*** DATASET RECORDS ***

(** [syncMultipleUsers(runtime, users, serverId, channelId, type, source)] *)
Definition syncMultipleUsers (users : list User) (serverId channelId : string)
    (type : ChannelType) (source : string) : list Effect :=
  if String.eqb channelId "" then [logger warn]
  else
    let roomId := createUniqueUuid channelId in
    let worldId := createUniqueUuid serverId in
    [logger info]
    ++ flat_map
         (λ '(i, batch),
            connect_all
              (λ user,
                 {| userId := id user;
                    roomId := roomId;
                    userName :=
                      Some (or_else (username user) ("User" +:+ id user));
                    userScreenName :=
                      Some
                        (or_else (displayName user)
                           (or_else (username user) ("User" +:+ id user)));
                    source := source;
                    channelId := channelId;
                    serverId := serverId;
                    type := type;
                    worldId := worldId |})
              batch)
         (batches 10 users)
    ++ [logger success].

(** [syncSingleUser(runtime, user, serverId, channelId, type, source)] *)
Definition syncSingleUser (user : User) (serverId channelId : string)
    (type : ChannelType) (source : string) : list Effect :=
  [logger info]
  ++ (if String.eqb channelId "" then [logger warn]
      else
        let connection :=
          {| userId := id user;
             roomId := createUniqueUuid channelId;
             userName :=
               Some
                 (or_else (username user)
                    (or_else (displayName user) ("User" +:+ id user)));
             userScreenName :=
               Some
                 (or_else (displayName user)
                    (or_else (username user) ("User" +:+ id user)));
             source := source;
             channelId := channelId;
             serverId := serverId;
             type := type;
             worldId := createUniqueUuid serverId |} in
        [ensureConnection connection;
         logger (if rejects connection then error else success)]).

(** [syncRegularServerUsers(runtime, guild, source)]; [fetched] is what
    [guild.members.fetch()] settles to, asked for only when the cache is
    empty. *)
Definition syncRegularServerUsers (guild : Guild)
    (fetched : completion (list Member)) (source : string) : list Effect :=
  [logger info]
  ++ match
       match members_cache guild with
       | [] => fetched
       | members => Return members
       end
     with
     | Throw _ => [logger error]
     | Return members =>
         [logger info]
         ++ match defaultChannel guild with
            | None => [logger warn]
            | Some defaultChannel =>
                flat_map
                  (λ '(i, batch),
                     syncMultipleUsers (List.map user_of_member batch)
                       (guild_id guild) (channel_id defaultChannel) GROUP source
                     ++ (if (i + 100 <? length members)%nat
                         then [delay 1000] else []))
                  (batches 100 members)
                ++ [logger success]
            end
     end.

(** The loop of [syncServerChannels] over the channels of the guild,
    and whether it came to its end *)
Fixpoint sync_channels (guild : Guild) (worldId : string)
    (channels : list (string * Channel)) : list Effect * bool :=
  match channels with
  | [] => ([], true)
  | (channelId, channel) :: rest =>
      if (channel_type channel =? 0)%Z || (channel_type channel =? 2)%Z then
        let roomId := createUniqueUuid channelId in
        match room_stored roomId with
        | Throw _ => ([getRoom roomId], false)
        | Return true =>
            let '(effects, ok) := sync_channels guild worldId rest in
            (getRoom roomId :: effects, ok)
        | Return false =>
            let channelType :=
              if (channel_type channel =? 0)%Z then GROUP
              else if (channel_type channel =? 2)%Z then VOICE_GROUP
              else GROUP in
            let call :=
              ensureRoomExists roomId (channel_name channel) "discord"
                channelType (channel_id channel) (guild_id guild) worldId in
            if room_rejected roomId then ([getRoom roomId; call], false)
            else
              let '(effects, ok) := sync_channels guild worldId rest in
              (getRoom roomId :: call :: effects, ok)
        end
      else sync_channels guild worldId rest
  end.
Lemma halted_interrupt_unhalts_witness :
  let gb := flat_machine 0x04 0x04 0 0 0 0x1234 0xFFFE false false true in
  doInterrupts gb = (20, set_halted gb false) ∧
  halted (doInterrupts gb).2 = false ∧
  gb_Memory (doInterrupts gb).2 = gb_Memory gb ∧
  gb_CPU (doInterrupts gb).2 = gb_CPU gb ∧
  interruptsOn (doInterrupts gb).2 = false.
Proof.
  cbv zeta.
  apply (halted_interrupt_unhalts
           (flat_machine 0x04 0x04 0 0 0 0x1234 0xFFFE false false true) 2).
  - reflexivity.
  - reflexivity.
  - reflexivity.
  - vm_compute. intros Hc. discriminate Hc.
  - lia.
  - reflexivity.
  - reflexivity.
Defined.

Lemma interrupt_priority_witness :
  let gb := flat_machine 0x05 0x05 0 0 0 0x1234 0xFFFE false true false in
  (doInterrupts gb).1 = 20 ∧
  PC (gb_CPU (doInterrupts gb).2) = 0x40 ∧
  bits.Test (HighRAM_at (gb_Memory (doInterrupts gb).2) 0x0F) 0 = false ∧
  bits.Test (HighRAM_at (gb_Memory (doInterrupts gb).2) 0x0F) 2 = true.
Proof.
  cbv zeta.
  assert (Hall := interrupt_priority
    (flat_machine 0x05 0x05 0 0 0 0x1234 0xFFFE false true false) flat_laws).
  destruct Hall as (Hcycles & _ & _ & Hpc & _ & _ & Hbit0 & Hbit2).
  - reflexivity.
  - reflexivity.
  - reflexivity.
  - reflexivity.
  - vm_compute. intros Hc. discriminate Hc.
  - cbn. lia.
  - reflexivity.
  - reflexivity.
  - reflexivity.
  - reflexivity.
  - vm_compute. intros Hc. discriminate Hc.
  - vm_compute. intros Hc. discriminate Hc.
  - exact (conj Hcycles (conj Hpc (conj Hbit0 Hbit2))).
Defined.

Lemma flat_stack_cells_store a1 a2 :
  0xFF00 ≤ a1 < 0x10000 → 0xFF00 ≤ a2 < 0x10000 → a1 ≠ a2 →
  @stack_cells_store (Z → Z) flat a1 a2.
Proof.
  intros H1 H2 Hne.
  assert (L1 : (0xFF00 <=? a1) = true) by (apply Z.leb_le; lia).
  assert (L2 : (0xFF00 <=? a2) = true) by (apply Z.leb_le; lia).
  repeat split.
  - intros m a x Hwf. apply (Write_well_formed flat_laws). exact Hwf.
  - intros m x Hwf _. cbn [Memory_Read Memory_Write flat].
    unfold flat_Read, flat_Write. rewrite L1.
    apply HighRAM_at_assign_eq; [exact Hwf | lia].
  - intros m x Hwf _. cbn [Memory_Read Memory_Write flat].
    unfold flat_Read, flat_Write. rewrite L2.
    apply HighRAM_at_assign_eq; [exact Hwf | lia].
  - intros m x Hwf. cbn [Memory_Read Memory_Write flat].
    unfold flat_Read, flat_Write. rewrite L1, L2.
    apply HighRAM_at_assign_ne; lia.
Qed.



(** C6, the claim as stated fails.  On the flat address space, which keeps
    the request register as [InterruptFlagLaws] says, with interrupts on, the
    machine not halted, no pending enable, and V-Blank and Timer requested
    and enabled, but the stack pointer at 0xFF11: V-Blank is serviced (20
    cycles, program counter 0x40), and the low byte of the program counter
    pushed, 0x00, lands on the request register 0xFF0F, so that the Timer
    request bit is clear afterwards. *)
Lemma interrupt_priority_stack_on_request_register :
  let gb := flat_machine 0x05 0x05 0 0 0 0x1200 0xFF11 false true false in
  (bits.Test (HighRAM_at (gb_Memory gb) 0x0F) 0 = true ∧
   bits.Test (HighRAM_at (gb_Memory gb) 0x0F) 2 = true ∧
   bits.Test (HighRAM_at (gb_Memory gb) 0xFF) 0 = true ∧
   bits.Test (HighRAM_at (gb_Memory gb) 0xFF) 2 = true) ∧
  (doInterrupts gb).1 = 20 ∧
  PC (gb_CPU (doInterrupts gb).2) = 0x40 ∧
  bits.Test (HighRAM_at (gb_Memory (doInterrupts gb).2) 0x0F) 2 = false.
Proof. cbv zeta. repeat split; vm_compute; reflexivity. Qed.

*** End of DATASET RECORDS ***

> **PROBLEM REQUIREMENTS**
Single out each line of the records above with the string "logger" in it, and copy it.

> **SOLUTION TO THIS PROBLEM**
  if String.eqb channelId "" then [logger warn]
    [logger info]
    ++ [logger success].
  [logger info]
  ++ (if String.eqb channelId "" then [logger warn]
         logger (if rejects connection then error else success)]).
  [logger info]
     | Throw _ => [logger error]
         [logger info]
            | None => [logger warn]
                ++ [logger success]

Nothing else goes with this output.